◆ **TO DO**: From the records below, print exactly the lines starting at the one containing "Definition days_in_month (y" and ending at the one containing "(1 <=? year d) && (year d <=? 9999) &&", ends included, and nothing else.

◆ **ENTRIES SHOWN**:
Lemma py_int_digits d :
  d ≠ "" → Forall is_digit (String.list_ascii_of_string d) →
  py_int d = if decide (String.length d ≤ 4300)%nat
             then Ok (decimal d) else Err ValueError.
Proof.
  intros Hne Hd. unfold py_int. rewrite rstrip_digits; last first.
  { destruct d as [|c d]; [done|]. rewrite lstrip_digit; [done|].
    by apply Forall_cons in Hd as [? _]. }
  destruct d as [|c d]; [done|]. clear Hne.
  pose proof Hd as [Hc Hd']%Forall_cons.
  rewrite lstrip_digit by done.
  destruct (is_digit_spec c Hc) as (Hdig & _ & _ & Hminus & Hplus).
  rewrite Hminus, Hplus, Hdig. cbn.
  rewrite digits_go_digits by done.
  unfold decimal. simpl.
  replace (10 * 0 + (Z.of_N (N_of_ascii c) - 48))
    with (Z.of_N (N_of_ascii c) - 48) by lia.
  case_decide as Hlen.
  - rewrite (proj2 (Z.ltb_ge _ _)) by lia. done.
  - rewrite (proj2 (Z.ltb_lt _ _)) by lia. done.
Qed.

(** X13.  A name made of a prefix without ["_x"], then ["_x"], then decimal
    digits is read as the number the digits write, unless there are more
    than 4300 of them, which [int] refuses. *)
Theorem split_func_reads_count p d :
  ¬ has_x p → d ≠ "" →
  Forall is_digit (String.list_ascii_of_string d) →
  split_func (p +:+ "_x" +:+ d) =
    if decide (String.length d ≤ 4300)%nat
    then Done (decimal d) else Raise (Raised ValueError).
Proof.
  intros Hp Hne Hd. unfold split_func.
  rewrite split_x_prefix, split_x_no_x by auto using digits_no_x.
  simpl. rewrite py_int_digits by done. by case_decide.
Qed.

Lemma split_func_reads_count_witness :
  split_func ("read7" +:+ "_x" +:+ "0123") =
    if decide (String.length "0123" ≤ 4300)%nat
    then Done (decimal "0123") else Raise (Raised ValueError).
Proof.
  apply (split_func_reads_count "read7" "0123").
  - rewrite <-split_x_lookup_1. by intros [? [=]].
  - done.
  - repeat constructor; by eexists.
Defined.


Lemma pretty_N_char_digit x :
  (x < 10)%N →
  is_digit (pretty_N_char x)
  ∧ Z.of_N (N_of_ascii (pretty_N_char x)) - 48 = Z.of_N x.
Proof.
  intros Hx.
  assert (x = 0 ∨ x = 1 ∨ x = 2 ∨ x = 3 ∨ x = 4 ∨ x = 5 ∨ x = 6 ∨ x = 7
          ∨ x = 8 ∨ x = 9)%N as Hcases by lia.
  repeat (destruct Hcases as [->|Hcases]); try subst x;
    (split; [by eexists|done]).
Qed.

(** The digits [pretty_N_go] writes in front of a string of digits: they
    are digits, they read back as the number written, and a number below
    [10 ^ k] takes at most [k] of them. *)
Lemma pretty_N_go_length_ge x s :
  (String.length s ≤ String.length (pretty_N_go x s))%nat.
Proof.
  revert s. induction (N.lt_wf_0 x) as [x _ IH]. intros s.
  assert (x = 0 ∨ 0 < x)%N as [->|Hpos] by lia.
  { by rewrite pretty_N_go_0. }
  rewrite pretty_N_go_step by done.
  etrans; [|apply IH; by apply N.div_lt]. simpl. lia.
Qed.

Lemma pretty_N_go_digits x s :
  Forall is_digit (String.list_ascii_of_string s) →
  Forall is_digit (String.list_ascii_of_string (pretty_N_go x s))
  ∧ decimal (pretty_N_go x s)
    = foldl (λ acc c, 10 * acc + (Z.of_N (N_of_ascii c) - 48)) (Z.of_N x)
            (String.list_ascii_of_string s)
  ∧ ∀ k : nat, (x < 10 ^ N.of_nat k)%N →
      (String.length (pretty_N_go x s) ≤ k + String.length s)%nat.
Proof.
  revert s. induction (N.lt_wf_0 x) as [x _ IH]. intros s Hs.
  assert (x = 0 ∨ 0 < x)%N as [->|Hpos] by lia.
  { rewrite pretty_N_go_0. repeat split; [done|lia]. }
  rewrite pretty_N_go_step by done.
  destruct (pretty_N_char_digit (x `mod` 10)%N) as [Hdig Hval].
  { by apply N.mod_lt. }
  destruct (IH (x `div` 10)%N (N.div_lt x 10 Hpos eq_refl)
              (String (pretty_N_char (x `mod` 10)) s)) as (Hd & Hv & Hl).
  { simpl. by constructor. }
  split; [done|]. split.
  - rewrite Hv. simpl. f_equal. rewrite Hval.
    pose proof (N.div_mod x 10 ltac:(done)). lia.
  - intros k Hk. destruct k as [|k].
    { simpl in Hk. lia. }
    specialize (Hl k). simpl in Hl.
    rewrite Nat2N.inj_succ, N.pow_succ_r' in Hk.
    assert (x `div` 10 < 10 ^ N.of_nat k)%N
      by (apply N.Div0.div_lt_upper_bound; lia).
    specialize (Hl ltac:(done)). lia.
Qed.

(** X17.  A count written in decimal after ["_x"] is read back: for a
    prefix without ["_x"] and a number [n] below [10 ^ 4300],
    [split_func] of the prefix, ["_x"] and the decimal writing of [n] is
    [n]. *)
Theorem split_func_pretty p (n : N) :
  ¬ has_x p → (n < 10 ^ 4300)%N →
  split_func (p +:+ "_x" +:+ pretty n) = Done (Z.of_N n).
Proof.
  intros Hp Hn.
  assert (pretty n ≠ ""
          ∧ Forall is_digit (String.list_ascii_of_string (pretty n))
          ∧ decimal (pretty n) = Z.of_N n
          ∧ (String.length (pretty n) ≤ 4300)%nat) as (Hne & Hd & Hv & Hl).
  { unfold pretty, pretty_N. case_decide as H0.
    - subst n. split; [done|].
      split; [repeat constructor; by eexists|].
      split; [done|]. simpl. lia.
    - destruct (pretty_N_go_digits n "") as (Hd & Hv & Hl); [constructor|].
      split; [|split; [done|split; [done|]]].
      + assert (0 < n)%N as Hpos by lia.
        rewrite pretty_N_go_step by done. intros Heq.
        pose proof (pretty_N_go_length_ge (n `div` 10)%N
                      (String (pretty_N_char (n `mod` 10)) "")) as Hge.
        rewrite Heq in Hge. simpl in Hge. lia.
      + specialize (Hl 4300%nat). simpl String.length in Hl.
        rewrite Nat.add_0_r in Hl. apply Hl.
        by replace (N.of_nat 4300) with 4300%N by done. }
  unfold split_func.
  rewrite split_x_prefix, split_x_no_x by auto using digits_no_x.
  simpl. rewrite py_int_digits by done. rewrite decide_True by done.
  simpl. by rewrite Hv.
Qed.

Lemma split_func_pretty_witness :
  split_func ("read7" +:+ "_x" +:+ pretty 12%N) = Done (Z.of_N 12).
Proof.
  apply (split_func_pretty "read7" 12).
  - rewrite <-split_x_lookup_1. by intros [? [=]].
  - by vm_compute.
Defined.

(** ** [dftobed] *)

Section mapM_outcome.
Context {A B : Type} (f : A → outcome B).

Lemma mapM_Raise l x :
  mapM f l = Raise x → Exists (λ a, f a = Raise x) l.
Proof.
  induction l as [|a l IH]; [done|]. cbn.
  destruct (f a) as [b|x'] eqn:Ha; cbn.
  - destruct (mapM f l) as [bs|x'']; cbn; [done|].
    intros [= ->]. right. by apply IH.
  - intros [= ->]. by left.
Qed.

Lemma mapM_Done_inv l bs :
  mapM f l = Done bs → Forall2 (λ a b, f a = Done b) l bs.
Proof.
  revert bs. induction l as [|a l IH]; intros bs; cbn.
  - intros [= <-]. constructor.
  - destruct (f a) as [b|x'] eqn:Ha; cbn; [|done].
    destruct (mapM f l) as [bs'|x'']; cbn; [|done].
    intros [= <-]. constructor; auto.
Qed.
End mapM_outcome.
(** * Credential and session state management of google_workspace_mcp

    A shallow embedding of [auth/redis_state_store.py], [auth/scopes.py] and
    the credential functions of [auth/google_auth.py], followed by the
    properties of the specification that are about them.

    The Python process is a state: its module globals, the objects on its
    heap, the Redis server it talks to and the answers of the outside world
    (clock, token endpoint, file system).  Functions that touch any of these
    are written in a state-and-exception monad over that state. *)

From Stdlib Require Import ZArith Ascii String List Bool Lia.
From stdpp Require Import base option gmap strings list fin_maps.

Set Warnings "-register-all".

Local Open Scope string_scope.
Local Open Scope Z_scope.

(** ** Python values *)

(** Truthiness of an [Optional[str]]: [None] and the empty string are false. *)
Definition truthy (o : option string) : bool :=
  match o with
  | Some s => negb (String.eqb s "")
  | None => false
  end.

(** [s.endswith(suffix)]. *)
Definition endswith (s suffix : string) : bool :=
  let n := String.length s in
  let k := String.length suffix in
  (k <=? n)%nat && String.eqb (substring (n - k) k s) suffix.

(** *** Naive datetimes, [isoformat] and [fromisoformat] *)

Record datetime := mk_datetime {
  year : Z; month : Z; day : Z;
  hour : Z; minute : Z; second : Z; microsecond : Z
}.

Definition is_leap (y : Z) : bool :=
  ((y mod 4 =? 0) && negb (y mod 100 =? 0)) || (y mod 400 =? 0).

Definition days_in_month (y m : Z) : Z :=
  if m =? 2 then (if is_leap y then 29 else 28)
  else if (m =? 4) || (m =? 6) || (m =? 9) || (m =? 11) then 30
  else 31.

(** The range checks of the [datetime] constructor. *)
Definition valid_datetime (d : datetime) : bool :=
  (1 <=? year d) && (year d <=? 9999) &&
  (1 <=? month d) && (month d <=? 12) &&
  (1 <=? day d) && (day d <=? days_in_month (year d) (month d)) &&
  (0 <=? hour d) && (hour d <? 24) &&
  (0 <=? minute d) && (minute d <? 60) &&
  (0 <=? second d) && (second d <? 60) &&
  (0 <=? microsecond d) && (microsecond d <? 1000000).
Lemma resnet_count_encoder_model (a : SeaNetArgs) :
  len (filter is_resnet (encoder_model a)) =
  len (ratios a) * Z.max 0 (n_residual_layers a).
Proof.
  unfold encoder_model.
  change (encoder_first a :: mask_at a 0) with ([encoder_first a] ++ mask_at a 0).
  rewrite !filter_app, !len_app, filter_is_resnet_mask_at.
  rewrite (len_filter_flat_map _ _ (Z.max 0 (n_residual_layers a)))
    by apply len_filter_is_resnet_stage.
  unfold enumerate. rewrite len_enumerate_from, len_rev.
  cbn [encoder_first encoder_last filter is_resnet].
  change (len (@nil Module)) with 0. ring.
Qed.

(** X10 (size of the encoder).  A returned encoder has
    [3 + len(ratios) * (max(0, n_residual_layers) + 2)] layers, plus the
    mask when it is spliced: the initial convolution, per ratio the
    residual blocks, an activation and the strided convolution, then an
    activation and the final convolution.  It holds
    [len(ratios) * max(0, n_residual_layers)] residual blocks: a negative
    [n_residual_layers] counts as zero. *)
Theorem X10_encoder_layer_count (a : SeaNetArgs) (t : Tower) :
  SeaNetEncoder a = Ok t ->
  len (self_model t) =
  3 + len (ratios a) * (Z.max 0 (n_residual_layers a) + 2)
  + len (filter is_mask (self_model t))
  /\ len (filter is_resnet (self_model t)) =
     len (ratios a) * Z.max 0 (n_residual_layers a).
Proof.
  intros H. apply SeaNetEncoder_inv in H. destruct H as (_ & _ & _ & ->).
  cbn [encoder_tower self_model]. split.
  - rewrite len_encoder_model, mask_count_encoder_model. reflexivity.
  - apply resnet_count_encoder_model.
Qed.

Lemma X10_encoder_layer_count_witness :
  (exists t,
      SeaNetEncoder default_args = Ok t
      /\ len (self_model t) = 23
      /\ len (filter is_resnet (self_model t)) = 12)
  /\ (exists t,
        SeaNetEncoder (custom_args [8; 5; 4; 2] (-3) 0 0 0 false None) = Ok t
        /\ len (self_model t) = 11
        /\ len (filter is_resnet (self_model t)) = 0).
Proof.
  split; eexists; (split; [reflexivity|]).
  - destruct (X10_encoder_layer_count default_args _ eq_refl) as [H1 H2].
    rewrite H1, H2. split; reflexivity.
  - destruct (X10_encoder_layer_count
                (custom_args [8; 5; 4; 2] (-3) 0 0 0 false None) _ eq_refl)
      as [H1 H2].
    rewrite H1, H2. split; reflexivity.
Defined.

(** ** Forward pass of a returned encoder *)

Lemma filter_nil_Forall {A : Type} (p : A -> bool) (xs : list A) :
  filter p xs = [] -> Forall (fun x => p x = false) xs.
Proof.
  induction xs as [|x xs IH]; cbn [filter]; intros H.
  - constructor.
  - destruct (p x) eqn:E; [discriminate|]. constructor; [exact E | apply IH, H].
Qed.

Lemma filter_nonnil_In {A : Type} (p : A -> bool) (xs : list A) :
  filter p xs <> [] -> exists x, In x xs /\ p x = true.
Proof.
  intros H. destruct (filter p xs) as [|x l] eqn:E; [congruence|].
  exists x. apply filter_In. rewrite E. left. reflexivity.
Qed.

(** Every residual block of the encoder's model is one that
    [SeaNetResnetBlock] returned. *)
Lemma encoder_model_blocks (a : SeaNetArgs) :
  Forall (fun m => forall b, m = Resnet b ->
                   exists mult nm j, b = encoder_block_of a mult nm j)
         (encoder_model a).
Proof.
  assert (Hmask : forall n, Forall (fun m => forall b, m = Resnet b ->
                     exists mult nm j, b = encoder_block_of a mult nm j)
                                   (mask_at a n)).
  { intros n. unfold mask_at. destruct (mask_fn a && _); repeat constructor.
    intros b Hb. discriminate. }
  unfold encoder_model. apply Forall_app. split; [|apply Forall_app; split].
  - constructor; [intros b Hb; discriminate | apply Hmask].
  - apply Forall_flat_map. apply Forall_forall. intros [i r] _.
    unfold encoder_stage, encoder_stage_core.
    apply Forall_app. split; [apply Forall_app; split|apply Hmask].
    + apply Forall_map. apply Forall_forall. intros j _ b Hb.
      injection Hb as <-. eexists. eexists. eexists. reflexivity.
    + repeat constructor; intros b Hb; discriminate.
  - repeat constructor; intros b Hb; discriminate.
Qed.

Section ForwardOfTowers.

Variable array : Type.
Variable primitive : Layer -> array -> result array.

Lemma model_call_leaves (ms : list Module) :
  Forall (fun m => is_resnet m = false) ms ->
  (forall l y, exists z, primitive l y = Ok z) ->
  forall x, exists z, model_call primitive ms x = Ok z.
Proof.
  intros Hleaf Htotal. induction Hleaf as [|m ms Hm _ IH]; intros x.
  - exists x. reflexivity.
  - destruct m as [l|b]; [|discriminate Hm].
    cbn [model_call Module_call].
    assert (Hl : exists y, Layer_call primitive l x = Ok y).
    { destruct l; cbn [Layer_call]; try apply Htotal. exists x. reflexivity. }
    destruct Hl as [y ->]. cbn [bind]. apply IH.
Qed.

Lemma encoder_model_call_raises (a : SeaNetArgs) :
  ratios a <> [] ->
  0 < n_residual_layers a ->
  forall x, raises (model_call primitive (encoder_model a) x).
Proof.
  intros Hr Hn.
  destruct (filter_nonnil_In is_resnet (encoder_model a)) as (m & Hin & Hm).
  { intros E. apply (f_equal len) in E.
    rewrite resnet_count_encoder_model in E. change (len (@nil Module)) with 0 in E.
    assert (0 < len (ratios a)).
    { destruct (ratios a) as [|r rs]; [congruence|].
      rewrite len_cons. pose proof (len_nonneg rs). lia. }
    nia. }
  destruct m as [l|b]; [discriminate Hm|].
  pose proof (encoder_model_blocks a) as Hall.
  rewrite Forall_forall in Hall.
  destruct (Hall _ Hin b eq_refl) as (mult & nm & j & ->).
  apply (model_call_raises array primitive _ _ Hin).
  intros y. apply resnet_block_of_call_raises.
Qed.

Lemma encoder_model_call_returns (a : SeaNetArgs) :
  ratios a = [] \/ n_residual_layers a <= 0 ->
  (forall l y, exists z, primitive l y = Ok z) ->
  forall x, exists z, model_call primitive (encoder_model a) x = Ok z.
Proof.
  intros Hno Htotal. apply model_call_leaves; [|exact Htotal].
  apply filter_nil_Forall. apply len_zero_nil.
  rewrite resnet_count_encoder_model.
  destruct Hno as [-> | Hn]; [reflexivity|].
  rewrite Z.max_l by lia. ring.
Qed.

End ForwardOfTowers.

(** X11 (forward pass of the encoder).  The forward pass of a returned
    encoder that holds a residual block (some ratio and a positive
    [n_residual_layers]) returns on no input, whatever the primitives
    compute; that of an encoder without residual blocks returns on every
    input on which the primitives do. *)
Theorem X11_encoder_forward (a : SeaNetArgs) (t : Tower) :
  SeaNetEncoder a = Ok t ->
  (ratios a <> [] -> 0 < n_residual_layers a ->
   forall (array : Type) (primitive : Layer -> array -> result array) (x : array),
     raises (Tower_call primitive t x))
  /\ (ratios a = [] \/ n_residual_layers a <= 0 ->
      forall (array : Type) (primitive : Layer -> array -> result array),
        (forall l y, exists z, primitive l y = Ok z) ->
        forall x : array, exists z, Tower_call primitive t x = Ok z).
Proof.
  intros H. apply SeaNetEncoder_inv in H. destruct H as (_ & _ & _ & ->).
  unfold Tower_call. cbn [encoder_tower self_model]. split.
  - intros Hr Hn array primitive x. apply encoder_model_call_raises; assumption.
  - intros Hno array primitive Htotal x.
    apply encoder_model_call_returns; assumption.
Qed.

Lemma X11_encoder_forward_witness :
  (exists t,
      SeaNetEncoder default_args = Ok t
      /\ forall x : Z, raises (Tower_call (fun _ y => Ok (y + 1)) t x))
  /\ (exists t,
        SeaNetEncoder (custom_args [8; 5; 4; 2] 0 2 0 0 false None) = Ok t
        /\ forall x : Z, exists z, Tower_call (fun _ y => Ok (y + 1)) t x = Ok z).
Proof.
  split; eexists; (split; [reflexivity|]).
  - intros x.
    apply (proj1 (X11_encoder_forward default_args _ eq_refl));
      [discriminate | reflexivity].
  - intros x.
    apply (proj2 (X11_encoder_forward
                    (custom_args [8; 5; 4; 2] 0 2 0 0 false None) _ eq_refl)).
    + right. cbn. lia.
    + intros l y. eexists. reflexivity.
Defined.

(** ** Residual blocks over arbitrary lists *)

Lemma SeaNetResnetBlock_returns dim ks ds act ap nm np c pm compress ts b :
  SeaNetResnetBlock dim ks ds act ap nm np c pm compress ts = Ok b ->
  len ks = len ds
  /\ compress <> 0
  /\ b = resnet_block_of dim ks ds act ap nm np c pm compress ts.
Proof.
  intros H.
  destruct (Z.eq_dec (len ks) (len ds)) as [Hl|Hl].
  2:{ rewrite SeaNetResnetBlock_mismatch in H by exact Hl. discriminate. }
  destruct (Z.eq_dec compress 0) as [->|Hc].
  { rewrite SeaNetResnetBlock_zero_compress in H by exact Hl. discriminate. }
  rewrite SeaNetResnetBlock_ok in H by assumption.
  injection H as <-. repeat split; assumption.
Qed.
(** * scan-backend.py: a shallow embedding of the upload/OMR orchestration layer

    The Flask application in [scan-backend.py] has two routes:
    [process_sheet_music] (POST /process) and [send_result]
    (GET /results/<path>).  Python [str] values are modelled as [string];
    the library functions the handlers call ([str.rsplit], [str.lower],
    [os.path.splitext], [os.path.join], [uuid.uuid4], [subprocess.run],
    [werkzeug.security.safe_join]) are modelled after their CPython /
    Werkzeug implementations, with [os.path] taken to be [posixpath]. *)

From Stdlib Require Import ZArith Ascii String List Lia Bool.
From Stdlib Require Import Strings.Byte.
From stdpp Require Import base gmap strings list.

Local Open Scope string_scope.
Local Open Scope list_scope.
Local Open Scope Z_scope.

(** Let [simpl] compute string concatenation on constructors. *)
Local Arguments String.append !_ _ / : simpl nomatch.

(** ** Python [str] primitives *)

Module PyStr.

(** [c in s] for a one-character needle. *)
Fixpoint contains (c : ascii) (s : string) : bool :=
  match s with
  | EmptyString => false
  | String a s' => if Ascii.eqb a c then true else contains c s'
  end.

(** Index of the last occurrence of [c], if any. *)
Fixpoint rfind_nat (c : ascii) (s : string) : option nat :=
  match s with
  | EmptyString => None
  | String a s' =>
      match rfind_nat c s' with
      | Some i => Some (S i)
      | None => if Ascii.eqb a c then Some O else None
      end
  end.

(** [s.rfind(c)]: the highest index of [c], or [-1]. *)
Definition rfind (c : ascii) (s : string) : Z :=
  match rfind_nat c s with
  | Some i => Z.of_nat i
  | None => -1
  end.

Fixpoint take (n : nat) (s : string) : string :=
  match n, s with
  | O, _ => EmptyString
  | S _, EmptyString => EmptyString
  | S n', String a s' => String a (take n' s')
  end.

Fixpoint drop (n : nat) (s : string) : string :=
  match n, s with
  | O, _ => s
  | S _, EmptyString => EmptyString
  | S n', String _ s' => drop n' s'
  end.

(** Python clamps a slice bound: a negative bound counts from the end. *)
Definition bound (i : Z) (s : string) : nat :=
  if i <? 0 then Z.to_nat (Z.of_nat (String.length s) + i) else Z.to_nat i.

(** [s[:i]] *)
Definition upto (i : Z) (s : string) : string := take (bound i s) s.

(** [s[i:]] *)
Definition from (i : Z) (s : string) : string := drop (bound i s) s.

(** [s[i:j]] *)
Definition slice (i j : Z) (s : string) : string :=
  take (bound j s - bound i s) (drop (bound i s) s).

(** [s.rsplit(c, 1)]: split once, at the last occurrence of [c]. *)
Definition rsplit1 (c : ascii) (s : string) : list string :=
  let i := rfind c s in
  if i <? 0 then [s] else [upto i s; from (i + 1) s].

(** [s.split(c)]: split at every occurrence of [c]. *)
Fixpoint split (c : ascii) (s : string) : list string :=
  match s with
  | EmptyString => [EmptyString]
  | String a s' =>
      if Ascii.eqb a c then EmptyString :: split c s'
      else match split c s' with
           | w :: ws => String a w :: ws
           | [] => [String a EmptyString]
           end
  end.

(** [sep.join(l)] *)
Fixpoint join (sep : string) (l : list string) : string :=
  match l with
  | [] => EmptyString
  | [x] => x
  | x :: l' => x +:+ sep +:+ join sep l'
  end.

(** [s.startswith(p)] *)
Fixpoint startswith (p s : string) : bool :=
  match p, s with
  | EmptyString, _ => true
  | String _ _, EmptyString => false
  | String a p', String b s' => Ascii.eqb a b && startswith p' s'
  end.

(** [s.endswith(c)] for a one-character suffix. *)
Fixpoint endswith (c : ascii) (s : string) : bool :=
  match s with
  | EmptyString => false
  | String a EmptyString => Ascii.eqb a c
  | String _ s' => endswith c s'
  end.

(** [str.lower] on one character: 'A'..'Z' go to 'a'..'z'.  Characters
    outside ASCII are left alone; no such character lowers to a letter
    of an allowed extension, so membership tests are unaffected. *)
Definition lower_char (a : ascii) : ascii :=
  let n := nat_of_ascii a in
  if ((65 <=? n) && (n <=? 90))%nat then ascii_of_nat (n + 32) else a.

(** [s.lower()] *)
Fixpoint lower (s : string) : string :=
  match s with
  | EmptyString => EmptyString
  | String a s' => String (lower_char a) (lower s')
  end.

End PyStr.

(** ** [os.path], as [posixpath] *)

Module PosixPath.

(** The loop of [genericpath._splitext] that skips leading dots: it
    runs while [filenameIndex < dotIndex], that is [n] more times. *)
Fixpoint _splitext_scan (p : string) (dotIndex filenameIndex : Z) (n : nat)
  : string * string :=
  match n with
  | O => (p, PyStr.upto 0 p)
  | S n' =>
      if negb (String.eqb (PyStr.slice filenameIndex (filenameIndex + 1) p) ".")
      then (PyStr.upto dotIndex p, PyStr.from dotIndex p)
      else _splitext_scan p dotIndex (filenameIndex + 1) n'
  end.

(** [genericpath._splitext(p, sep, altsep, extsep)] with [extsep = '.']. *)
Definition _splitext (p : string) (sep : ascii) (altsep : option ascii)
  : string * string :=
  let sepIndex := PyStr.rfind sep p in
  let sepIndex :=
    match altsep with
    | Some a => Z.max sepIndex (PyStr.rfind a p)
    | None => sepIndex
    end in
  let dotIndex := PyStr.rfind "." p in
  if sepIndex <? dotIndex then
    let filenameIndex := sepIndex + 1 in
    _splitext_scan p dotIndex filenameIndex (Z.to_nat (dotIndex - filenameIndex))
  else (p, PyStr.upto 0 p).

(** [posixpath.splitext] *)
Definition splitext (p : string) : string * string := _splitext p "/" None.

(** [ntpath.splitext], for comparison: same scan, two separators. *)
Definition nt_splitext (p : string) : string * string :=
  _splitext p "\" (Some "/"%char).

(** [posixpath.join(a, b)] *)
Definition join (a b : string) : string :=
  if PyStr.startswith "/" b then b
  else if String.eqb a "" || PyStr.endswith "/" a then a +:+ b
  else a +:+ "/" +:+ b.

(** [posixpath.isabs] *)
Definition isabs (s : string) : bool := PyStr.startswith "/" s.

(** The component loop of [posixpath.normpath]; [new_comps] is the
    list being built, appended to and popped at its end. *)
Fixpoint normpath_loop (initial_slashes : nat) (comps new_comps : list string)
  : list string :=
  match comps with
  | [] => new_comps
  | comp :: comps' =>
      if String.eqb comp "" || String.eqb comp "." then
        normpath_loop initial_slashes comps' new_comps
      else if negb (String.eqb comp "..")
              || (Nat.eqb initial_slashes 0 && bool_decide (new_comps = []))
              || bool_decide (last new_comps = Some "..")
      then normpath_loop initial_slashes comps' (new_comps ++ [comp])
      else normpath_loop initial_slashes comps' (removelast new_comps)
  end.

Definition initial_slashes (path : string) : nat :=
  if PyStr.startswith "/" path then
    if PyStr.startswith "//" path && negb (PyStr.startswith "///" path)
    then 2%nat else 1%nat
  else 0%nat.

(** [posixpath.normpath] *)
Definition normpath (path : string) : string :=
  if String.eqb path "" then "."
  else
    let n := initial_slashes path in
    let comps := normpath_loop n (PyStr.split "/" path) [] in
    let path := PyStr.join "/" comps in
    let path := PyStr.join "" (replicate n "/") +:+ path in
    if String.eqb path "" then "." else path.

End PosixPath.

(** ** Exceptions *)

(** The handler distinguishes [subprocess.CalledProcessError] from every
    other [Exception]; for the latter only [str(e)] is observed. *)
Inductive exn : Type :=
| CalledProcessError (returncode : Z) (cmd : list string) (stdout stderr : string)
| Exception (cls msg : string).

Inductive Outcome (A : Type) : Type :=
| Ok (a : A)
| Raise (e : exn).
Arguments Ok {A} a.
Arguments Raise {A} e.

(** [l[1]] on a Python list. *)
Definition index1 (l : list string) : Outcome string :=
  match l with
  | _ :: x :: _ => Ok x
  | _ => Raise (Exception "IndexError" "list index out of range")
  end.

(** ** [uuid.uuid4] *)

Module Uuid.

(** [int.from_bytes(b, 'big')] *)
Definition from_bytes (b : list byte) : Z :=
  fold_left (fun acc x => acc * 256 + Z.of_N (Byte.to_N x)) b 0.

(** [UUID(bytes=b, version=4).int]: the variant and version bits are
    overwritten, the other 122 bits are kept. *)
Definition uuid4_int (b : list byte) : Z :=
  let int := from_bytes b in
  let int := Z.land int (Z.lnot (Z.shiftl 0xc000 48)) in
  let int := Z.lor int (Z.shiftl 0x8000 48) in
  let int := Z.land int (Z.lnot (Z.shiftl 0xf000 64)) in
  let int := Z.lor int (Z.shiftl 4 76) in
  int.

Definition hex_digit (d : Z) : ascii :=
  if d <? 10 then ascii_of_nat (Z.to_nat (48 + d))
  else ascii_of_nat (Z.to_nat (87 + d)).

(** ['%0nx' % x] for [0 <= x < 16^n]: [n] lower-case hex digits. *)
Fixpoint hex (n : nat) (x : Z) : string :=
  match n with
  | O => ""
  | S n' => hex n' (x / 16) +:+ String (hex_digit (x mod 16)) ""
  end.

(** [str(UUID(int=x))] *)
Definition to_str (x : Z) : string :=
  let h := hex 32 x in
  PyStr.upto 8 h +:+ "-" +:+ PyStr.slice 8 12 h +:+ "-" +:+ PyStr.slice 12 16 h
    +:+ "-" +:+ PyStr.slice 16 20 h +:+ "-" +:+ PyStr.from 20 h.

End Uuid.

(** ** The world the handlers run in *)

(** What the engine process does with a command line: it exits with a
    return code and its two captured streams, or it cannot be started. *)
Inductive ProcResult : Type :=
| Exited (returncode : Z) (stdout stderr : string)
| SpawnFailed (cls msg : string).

◆ **REPLY TO THE TASK**:
Definition days_in_month (y m : Z) : Z :=
  if m =? 2 then (if is_leap y then 29 else 28)
  else if (m =? 4) || (m =? 6) || (m =? 9) || (m =? 11) then 30
  else 31.

(** The range checks of the [datetime] constructor. *)
Definition valid_datetime (d : datetime) : bool :=
  (1 <=? year d) && (year d <=? 9999) &&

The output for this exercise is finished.